Depois de enfrentar um momento turbulento, a Porsche reviu seus planos e anunciou a venda das suas ações da Bugatti Rimac. Ela e o Grupo Rimac eram parceiras desde 2021 e agora vão seguir caminhos opostos. A marca de esportivos quer focar no presente e pensar com calma no futuro. Com a venda das ações, a Bugatti deixa de fazer parte do Grupo Volkswagen, de quem era amiga desde a década de 1990.
Explicando melhor
A marca dona do Cayenne detinha 45% das ações e o grupo os 55% restantes. Aliás, a fabricante também era dona de 20% do Grupo Rimac. Matt Rimac, CEO da Bugatti Rimac, revelou em entrevista que a montadora de esportivos foi uma parceira crucial e que havia muita gratidão pela contribuição.
Segundo o Motor1.Com internacional, a venda das ações ainda precisa de aprovação para ser efetuada. O consórcio será cuidado pela HOF Capital, uma empresa com sede em Nova York e que tem investimentos em diversas empresas, tais como na SpaceX, criada por Elon Musk.

Mudança 360°
A venda das ações da Bugatti Rimac não significa que a Porsche esteja falida. A fabricante anotou prejuízo bilionário nos últimos tempos, tanto por causa das tarifas de importação sobre os carros que chegam aos Estados Unidos quanto pela queda da demanda chinesa. Além disso, a marca reviu seus planos de eletrificação.

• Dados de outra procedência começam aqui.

Definition descriptionRe : RegExp := re "^#[^#].*\n\n([\s\S]*?)(?=\n##|$)".
Definition tableRe : RegExp := re_i "##\s*Sections?\s*\n\n([\s\S]*?)(?=\n##|$)".
Definition rowRe : RegExp := re "\|\s*([^|]+?)\s*\|\s*([^|]+?)\s*\|\s*([^|]*?)\s*\|".
Definition linesRe : RegExp := re "(\d+)(?:\s*[-–]\s*(\d+))?".
Definition notesRe : RegExp := re_i "##\s*Notes?\s*\n\n([\s\S]*?)(?=\n##|$)".

(** What [parseCompanionMarkdown] returns:
    [{ description, sections, notes }], the sections being
    [{ name, line, end, desc }]. *)
Record Companion : Type := mkCompanion {
  c_description : str;
  c_sections : list Section;
  c_notes : str
}.

(** The body of the loop over the rows of the table: the sections a row
    adds. *)
Definition rowSections (row : mresult) : list Section :=
  let name := orEmpty (group 1 row) in
  let lines := orEmpty (group 2 row) in
  let desc := orEmpty (group 3 row) in
  if includes (lit "Section") name || includes (lit "---") name then []
  else
    match exec linesRe lines with
    | Some lineMatch =>
        [mkSection (trim name)
                   (parseInt (orEmpty (group 1 lineMatch)))
                   (parseInt (if truthy (group 2 lineMatch)
                              then orEmpty (group 2 lineMatch)
                              else orEmpty (group 1 lineMatch)))
                   (Some (trim desc))]
    | None => []
    end.

(** The first group of the first match, trimmed; empty without a match *)
Definition firstGroup (pattern : RegExp) (content : str) : str :=
  match exec pattern content with
  | Some m => trim (orEmpty (group 1 m))
  | None => []
  end.
(** ** A ticket stored under an inherited name *)

(** X22. An update addressed to a name inherited from
    [Object.prototype] is accepted although no such ticket exists, and
    stores under that name a ticket made of the record's fields and
    [updatedAt] only.  On [docTwo], after the one-record update of
    ["constructor"] with a title, the document has a ticket without
    [id], [status] and [blockedBy]; from then on [nextTickets],
    [listTickets] with a [dependsOn] filter and [deleteTicket] of any
    ticket end with a TypeError, and write nothing. *)
Theorem update_inherited_name getTime toLowerCase :
  let now := "2025-02-02T00:00:00.000Z" in
  let out :=
    updateTickets now [declaredUpdate "constructor" (Some "x") None None None]
                  docTwo in
  tickets docTwo !! "constructor" = None
  ∧ (∃ updated, out.1 = Ok updated)
  ∧ tickets out.2 !! "constructor"
    = Some (mkTicket None (Some "x") None None None None None (Some now) None)
  ∧ ¬ allBlockedBy out.2
  ∧ nextTickets getTime toLowerCase None out.2 = (Throw TypeError, out.2)
  ∧ listTickets getTime toLowerCase None None (Some "TICKET-0001") out.2
    = (Throw TypeError, out.2)
  ∧ deleteTicket "TICKET-0001" out.2 = (Throw TypeError, out.2).
Proof.
  intros now out.
  assert (tickets out.2 !! "constructor"
          = Some (mkTicket None (Some "x") None None None None None (Some now)
                           None)) as Hstored by (vm_compute; reflexivity).
  assert (¬ allBlockedBy out.2) as Hno.
  { intros Hall. destruct (Hall _ _ Hstored) as [deps Hdeps]. discriminate. }
  split_and!; [vm_compute; reflexivity|eexists; vm_compute; reflexivity
              |exact Hstored|exact Hno| | |].
  - destruct (nextTickets_run getTime toLowerCase None out.2)
      as [(selection & result & Hsel & _ & _)|[_ Hthrow]]; [|exact Hthrow].
    exfalso. revert Hsel. unfold nextSelection.
    destruct (tryFilter (isUnblocked out.2) (ticketValues out.2))
      as [kept|e] eqn:Hf; [|done].
    apply tryFilter_Ok in Hf as [Hall _]. rewrite Forall_forall in Hall.
    destruct (Hall (mkTicket None (Some "x") None None None None None (Some now)
                             None)) as [b Hb]; [|done].
    apply elem_of_ticketValues. eauto.
  - unfold listTickets, bind, readData, lift, listSelection. simpl.
    destruct (tryFilter (dependsOnTicket "TICKET-0001") (ticketValues out.2))
      as [kept|e] eqn:Hf; simpl.
    + exfalso. apply tryFilter_Ok in Hf as [Hall _].
      rewrite Forall_forall in Hall.
      destruct (Hall (mkTicket None (Some "x") None None None None None
                               (Some now) None)) as [b Hb]; [|done].
      apply elem_of_ticketValues. eauto.
    + apply tryFilter_Throw in Hf as (t & _ & Hthrow).
      unfold dependsOnTicket in Hthrow.
      destruct (blockedBy t); [done|]. by injection Hthrow as <-.
  - destruct (deleteTicket_cases "TICKET-0001" out.2)
      as [[Hres _]|[(_ & _ & Hrun)|(_ & Hall & _)]]; [|done|done].
    destruct Hres. left. vm_compute. eauto.
Qed.
(** * Repository discovery: the query aggregation engine

    A shallow embedding of the [GitHubSearch] class of
    [firebase/firebase_repo_search.py] (shared, up to keyword lists and
    time windows, with [trae/trae_repo_search.py] and
    [windsurf/windsurf_repo_search_excel.py]): the paginating request
    executor, the hard-coded time windows, the search adapters and the
    two-scope result aggregator. *)

From stdpp Require Import gmap strings list fin_maps.
From Stdlib Require Import ZArith Lia Ascii.

#[local] Set Warnings "-register-all".
#[local] Open Scope Z_scope.

(** ** Python strings

    [str] values are modelled as [string], the bytes of their UTF-8
    encoding (containment and splitting on ASCII separators agree on
    code points and on bytes); the three operations the aggregator and
    the issue adapter use are the containment test [t in s],
    [s.split(sep)] and [sep.join(l)]. *)

Module PyStr.

(** [s.startswith(t)] *)
Fixpoint startswith (t s : string) : bool :=
  match t, s with
  | "", _ => true
  | String a t', String b s' => if decide (a = b) then startswith t' s' else false
  | String _ _, "" => false
  end.

(** [t in s]: some suffix of [s] starts with [t]. *)
Fixpoint contains (t s : string) : bool :=
  startswith t s
  || match s with
     | "" => false
     | String _ s' => contains t s'
     end.

(** Prepend a character to the first piece of a split. *)
Definition cons_head (a : ascii) (ws : list string) : list string :=
  match ws with
  | [] => [String a ""]
  | w :: ws' => String a w :: ws'
  end.

(** [s.split(", ")]: the separator occurrences are found greedily from
    the left; the empty string splits into one empty piece. *)
Fixpoint split_comma (s : string) : list string :=
  match s with
  | "" => [""]
  | String a rest =>
      match rest with
      | String b rest' =>
          if decide (a = ","%char ∧ b = " "%char) then "" :: split_comma rest'
          else cons_head a (split_comma rest)
      | "" => cons_head a (split_comma rest)
      end
  end.

(** [s.split(c)] for a one-character separator. *)
Fixpoint split (c : ascii) (s : string) : list string :=
  match s with
  | "" => [""]
  | String a rest =>
      if decide (a = c) then "" :: split c rest
      else cons_head a (split c rest)
  end.

(** [sep.join(l)] *)
Fixpoint join (sep : string) (l : list string) : string :=
  match l with
  | [] => ""
  | [w] => w
  | w :: ws => w +:+ sep +:+ join sep ws
  end.

End PyStr.


(** ** JSON values and Python exceptions

    Search results are parsed JSON; objects are dictionaries. *)

Inductive json :=
  | JNull
  | JBool (b : bool)
  | JNum (n : Z)
  | JStr (s : string)
  | JArr (l : list json)
  | JObj (o : gmap string json).

Inductive py_error :=
  | KeyError (key : string)
  | IndexError
  | TypeError.

Inductive result (A : Type) :=
  | Ok (a : A)
  | Raise (e : py_error).
Arguments Ok {A} a.
Arguments Raise {A} e.

Definition bind {A B} (m : result A) (f : A → result B) : result B :=
  match m with
  | Ok a => f a
  | Raise e => Raise e
  end.

Notation "x ←! m ; k" := (bind m (λ x, k))
  (at level 20, m at level 100, k at level 200, right associativity,
   format "x  ←!  m ;  '/' k").

(** [d[key]] *)
Definition getitem (d : gmap string json) (key : string) : result json :=
  match d !! key with
  | Some v => Ok v
  | None => Raise (KeyError key)
  end.

(** [d[key]] where the value is used as a dictionary. *)
Definition getitem_obj (d : gmap string json) (key : string)
  : result (gmap string json) :=
  v ←! getitem d key;
  match v with
  | JObj o => Ok o
  | _ => Raise TypeError
  end.

(** [d[key]] where the value is used as a string: the scopes are typed
    [Dict[str, Dict]] and repository URLs are split, so a value of
    another type is taken as a [TypeError]. *)
Definition getitem_str (d : gmap string json) (key : string) : result string :=
  v ←! getitem d key;
  match v with
  | JStr s => Ok s
  | _ => Raise TypeError
  end.

(** ** The result aggregator

    A repository record is the dictionary [repo_info] with the keys
    [url], [description] and [found_by].  Records are mutable objects:
    the same dictionary can be stored in both scopes, so the scopes map
    repository names to locations in a store of records. *)

Record record := Record_ {
  url : json;
  description : json;
  found_by : string;
}.

(** Locations of the store. *)
Abbreviation loc := nat (only parsing).

Record GitHubSearch := GitHubSearch_ {
  store : list record;
  (* self.repos: all results of the run *)
  repos : gmap string loc;
  (* self.current_search_repos: results of the current search loop *)
  current_search_repos : gmap string loc;
}.

(** [GitHubSearch.__init__]: both scopes start empty. *)
Definition init : GitHubSearch :=
  {| store := []; repos := ∅; current_search_repos := ∅ |}.

Definition no_description : json := JStr "No description".

(** The dictionary literal of [_add_repository]. *)
Definition repo_info (repo : gmap string json) (found_by : string)
  : result record :=
  html_url ←! getitem repo "html_url";
  Ok {| url := html_url;
        description := default no_description (repo !! "description");
        found_by := found_by |}.

(** [scope[name]['found_by'] += f", {found_by}"] on the object at [l]. *)
Definition append_found_by (tag : string) (r : record) : record :=
  {| url := url r; description := description r;
     found_by := found_by r +:+ ", " +:+ tag |}.

(** One [if repo_name not in scope: ... else: ...] block: a new name is
    bound to the object [info] (no copy is made); for a known name the
    stored object is updated in place when the tag is not contained in
    its [found_by] string. *)
Definition merge_scope (scope : gmap string loc) (h : list record)
    (repo_name : string) (info : loc) (tag : string)
  : gmap string loc * list record :=
  match scope !! repo_name with
  | None => (<[repo_name := info]> scope, h)
  | Some l =>
      match h !! l with
      | Some r =>
          if PyStr.contains tag (found_by r) then (scope, h)
          else (scope, <[l := append_found_by tag r]> h)
      | None => (scope, h) (* no dangling location in a run, see [wf] *)
      end
  end.

(** The body of [_add_repository] once [repo] is selected. *)
Definition add_repo (repo : gmap string json) (tag : string)
    (is_current_search : bool) (self : GitHubSearch) : result GitHubSearch :=
  repo_name ←! getitem_str repo "full_name";
  info ←! repo_info repo tag;
  let l := length (store self) in
  let h1 := store self ++ [info] in
  let '(cur, h2) :=
    if is_current_search
    then merge_scope (current_search_repos self) h1 repo_name l tag
    else (current_search_repos self, h1) in
  let '(all, h3) := merge_scope (repos self) h2 repo_name l tag in
  Ok {| store := h3; repos := all; current_search_repos := cur |}.

(** The first lines of [_add_repository] in the firebase and trae
    scripts: code search items carry the repository in a nested object. *)
Definition select_repo (repo_data : gmap string json)
  : result (gmap string json) :=
  match repo_data !! "repository" with
  | Some (JObj r) => Ok r
  | Some _ => Raise TypeError
  | None => Ok repo_data
  end.

(** [GitHubSearch._add_repository] of the firebase and trae scripts. *)
Definition _add_repository (repo_data : gmap string json) (found_by : string)
    (is_current_search : bool) (self : GitHubSearch) : result GitHubSearch :=
  repo ←! select_repo repo_data;
  add_repo repo found_by is_current_search self.

(** [self.current_search_repos.clear()] *)
Definition clear_current (self : GitHubSearch) : GitHubSearch :=
  {| store := store self; repos := repos self; current_search_repos := ∅ |}.

(** What a reader of a scope sees: each name with its record. *)
Definition view (h : list record) (scope : gmap string loc)
  : gmap string record :=
  omap (λ l, h !! l) scope.

Definition repos_view (self : GitHubSearch) : gmap string record :=
  view (store self) (repos self).
Definition current_view (self : GitHubSearch) : gmap string record :=
  view (store self) (current_search_repos self).

(** The provenance set of a record, as the catalogue's readers recover
    it ([merge_csv_files.py]: [found_by.split(", ")]). *)
Definition provenance (r : record) : list string :=
  PyStr.split_comma (found_by r).

(** A run of the aggregator: merges and batch clears in any order, as
    the drivers ([main]) issue them. *)
Inductive op :=
  | OpAdd (repo_data : gmap string json) (found_by : string)
      (is_current_search : bool)
  | OpClear.

Definition exec (o : op) (self : GitHubSearch) : result GitHubSearch :=
  match o with
  | OpAdd repo_data tag flag => _add_repository repo_data tag flag self
  | OpClear => Ok (clear_current self)
  end.

Fixpoint run (ops : list op) (self : GitHubSearch) : result GitHubSearch :=
  match ops with
  | [] => Ok self
  | o :: ops' => self' ←! exec o self; run ops' self'
  end.

(** ** The request executor

    [requests.get] followed by [raise_for_status] has three outcomes.
    Header values are the integers [int(...)] reads; an absent header
    reads as [0]. *)

Record headers := Headers {
  x_ratelimit_remaining : option Z;
  x_ratelimit_reset : option Z;
}.

Record page_data := PageData {
  total_count : Z;
  items : list (gmap string json);
}.

Inductive response :=
  | Success (h : headers) (data : page_data)
  | HTTPError (status_code : Z) (h : headers)
  | RequestException.

(** The server answers a request for a page issued at a time of the
    clock: the seconds the exchange takes, and its outcome. *)
Definition endpoint := Z → nat → Z * response.

(** What the executor does to the outside world. *)
Inductive event :=
  | Get (page : nat)
  | Sleep (seconds : Z).

(** [self.per_page] and [self.max_results] of [__init__], and the ten
    seconds both rate-limit paths add to the waiting time. *)
Definition per_page : Z := 100.
Definition max_results : Z := 1000.
Definition safety_margin : Z := 10.

(** The local variables of [_make_request], the clock ([time.time()],
    advanced by [time.sleep]) and the events so far. *)
Record loop_state := LoopState {
  all_items : list (gmap string json);
  seen_total : Z;
  page : nat;
  clock : Z;
  events : list event;
}.

Definition sleep (seconds : Z) (st : loop_state) : loop_state :=
  {| all_items := all_items st; seen_total := seen_total st; page := page st;
     clock := clock st + seconds; events := events st ++ [Sleep seconds] |}.

Definition get (elapsed : Z) (st : loop_state) : loop_state :=
  {| all_items := all_items st; seen_total := seen_total st; page := page st;
     clock := clock st + elapsed; events := events st ++ [Get (page st)] |}.

(** The waiting time both rate-limit paths compute. *)
Definition wait_time (h : headers) (now : Z) : Z :=
  Z.max (default 0 (x_ratelimit_reset h) - now) 0 + safety_margin.

(** [_check_rate_limit]: [Some wait] when it sleeps and returns [True]. *)
Definition _check_rate_limit (h : headers) (now : Z) : option Z :=
  if decide (default 0 (x_ratelimit_remaining h) ≤ 1)
  then Some (wait_time h now)
  else None.

(** One pass through the body of [while True]; the boolean tells
    whether the loop goes on. *)
Definition iteration (limit : Z) (ep : endpoint) (st : loop_state)
  : loop_state * bool :=
  let '(elapsed, response) := ep (clock st) (page st) in
  let st1 := get elapsed st in
  match response with
  | Success h data =>
      match _check_rate_limit h (clock st1) with
      | Some wait => (sleep wait st1, true)
      | None =>
          let total :=
            if decide (page st = 1%nat) then total_count data
            else seen_total st in
          match items data with
          | [] =>
              ({| all_items := all_items st1; seen_total := total;
                  page := page st1; clock := clock st1;
                  events := events st1 |}, false)
          | _ =>
              let all := all_items st ++ items data in
              if decide (Z.min total limit ≤ Z.of_nat (length all))
              then ({| all_items := all; seen_total := total;
                       page := page st1; clock := clock st1;
                       events := events st1 |}, false)
              else (sleep 1 {| all_items := all; seen_total := total;
                               page := S (page st1); clock := clock st1;
                               events := events st1 |}, true)
          end
      end
  | HTTPError status_code h =>
      if decide (status_code = 403)
      then (sleep (wait_time h (clock st1)) st1, true)
      else (st1, false)
  | RequestException => (st1, false)
  end.
Definition onSettlement (won : bool) (vars : RiskVars) : RiskVars :=
  if won then
    {| consecutiveLosses := 0;
       circuitBroken := if circuitBroken vars then false else circuitBroken vars |}
  else
    let losses := S (consecutiveLosses vars) in
    {| consecutiveLosses := losses;
       circuitBroken :=
         if (MAX_CONSECUTIVE_LOSSES <=? losses)%nat then true
         else circuitBroken vars |}.

Definition resetCircuitBreaker (vars : RiskVars) : RiskVars :=
  {| consecutiveLosses := 0; circuitBroken := false |}.

(** [minHours] is [None] when the argument is left out, and then 2. *)
Definition isTooCloseToSettlement (host : Host) (endDateIso : jsstring)
    (minHours : option num) : bool :=
  let minHours := match minHours with Some h => h | None => int 2 end in
  let endTime := Date_getTime host endDateIso in
  let now := Date_now host in
  (endTime - now <? minHours * int 60 * int 60 * int 1000)%num.

(** The loop of [initRiskState]: count the positions up to the first one
    that is not lost. *)
Fixpoint leadingLosses (settled : list Position) (count : nat) : nat :=
  match settled with
  | [] => count
  | p :: rest =>
      match status p with
      | st_lost => leadingLosses rest (S count)
      | _ => count
      end
  end.
(** The body of the [for idx, event in enumerate(events_to_publish)] of
    [publish_events], with the running [accepted], [rejected] and
    [errors]. Every field of [event.dict()] is present, so the default
    factories of [Event] are not called. In the [except ValidationError]
    branch, [event] is an [Event] and has no [get]: building
    [error_detail] raises, and the exception leaves the loop. *)
Definition publish_one (idx : nat) (event : Event) (acc : Counters)
  : M Counters :=
  let '(accepted, rejected, errors) := acc in
  try_except
    (match Event_init "" "" (dict event) with
     | inl x => raise x
     | inr validated_event =>
         increment_stats 1 0 0 ;;
         queue_put validated_event ;;
         logger DEBUG ("Event accepted for processing: "
                         ++ fingerprint event) ;;
         ret (S accepted, rejected, errors)
     end)
    (fun e =>
       match e with
       | ValidationError _ =>
           raise (AttributeError "'Event' object has no attribute 'get'")
       | _ =>
           logger ERROR ("Unexpected error processing event: "
                           ++ str_detail idx (str e)) ;;
           ret (accepted, S rejected,
                (errors ++ [mkDetail idx None (str e)])%list)
       end).

Fixpoint publish_loop (idx : nat) (events_to_publish : list Event)
    (acc : Counters) : M Counters :=
  match events_to_publish with
  | [] => ret acc
  | event :: rest =>
      acc' <- publish_one idx event acc ;;
      publish_loop (S idx) rest acc'
  end.

(** The handler of [POST /publish], on a request that passed the
    request model. *)
Definition publish_events (request : PublishRequest) : M PublishResponse :=
  let events_to_publish := get_events request in
  try_except
    (acc <- publish_loop 0 events_to_publish (O, O, []) ;;
     let '(accepted, rejected, errors) := acc in
     ret (mkResponse "accepted" (List.length events_to_publish)
                     accepted rejected errors))
    (fun e =>
       logger ERROR ("Error in publish endpoint: " ++ str e) ;;
       raise (HTTPException 500 (str e))).

(** [POST /publish] as the framework serves it: the body is parsed into
    the handler's parameter [request: PublishRequest] first, and a body
    the model refuses is answered 422 without the handler running. *)
Definition post_publish (f : Factories)
    (body : option (EventsField RawEvent)) : M PublishResponse :=
  match PublishRequest_init f body with
  | inl x => raise (HTTPException 422 (str x))
  | inr request => publish_events request
  end.

(** *** Lifecycle *)

Inductive TaskState := Running | Cancelled | Crashed.

Inductive Phase := Serving | Draining | Stopped.

Record Sys := mkSys {
  world : World;
  consumer_task : TaskState;   (* [_consumer_task] *)
  phase : Phase
}.

(** The start of the [finally] of [lifespan]: log, then
    [_consumer_task.cancel()] and [await _consumer_task]. The
    cancellation is not an [Exception]: the [except] of the consumer
    does not catch it, and the task ends. *)
Definition shutdown_cancel (s : Sys) : Sys :=
  mkSys (logged INFO "Shutting down aggregator service..." (world s))
        Cancelled Draining.
(** * copy-photo: a shallow embedding of [copy-photo.py]

    The script imports photographs from a camera card: it resolves the
    mount point of the card, discovers the photo directories, derives a
    date from the earliest photo, creates the destination, copies the
    files flat into it and compares counts and byte totals.

    Modelling choices.
    - Python's [str] is [string]; [int] is [Z]; a list or tuple of
      strings is [list string]; a [dict] with string keys is a
      [gmap string _].  File names and extensions are strings of ASCII
      characters: the case mapping of other letters is not modelled.
    - The part of the file system that is walked, read and written is a
      tree of regular files and directories ([node]).  The entries of a
      directory are kept as a list whose order is the order in which
      [os.scandir] reports them.  Symbolic links, permissions and
      devices are not modelled.  A path into the tree is the list of its
      components from the root, so [os.path.join root file] is
      [root ++ [file]].
    - What the script asks the live system through path strings it built
      by formatting or globbing ([os.path.ismount], [glob.glob],
      [os.path.isdir] on a glob result), the time zone behind
      [datetime.fromtimestamp] (which raises on a timestamp it cannot
      turn into a date), [str.format] and the [json] codec are
      parameters of the sections that use them.
    - An exception is a value of [exn]; a call that may raise returns a
      [result].  What a function prints is returned as a list of
      [line]s. *)

From Stdlib Require Import String Ascii ZArith List Bool Lia DecimalString.
From stdpp Require Import base strings list gmap fin_maps.
Import ListNotations.
Set Warnings "-register-all".

Local Open Scope Z_scope.

Abbreviation path := (list string).

(** ** Python strings *)

Module Py.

Antes, ela previa ter portfólio eletrificado o quanto antes, mas agora que a demanda voltou a ser instável, optou por ir com calma. Ela vai oferecer tanto modelos a combustão quanto eletrificados por mais tempo. Michael Leiters, CEO da fabricante, revelou mais detalhes durante o anúncio de venda das ações. Por fim, o executivo comentou que a montadora agora vai focar em realinhar seus objetivos e reestruturar a empresa.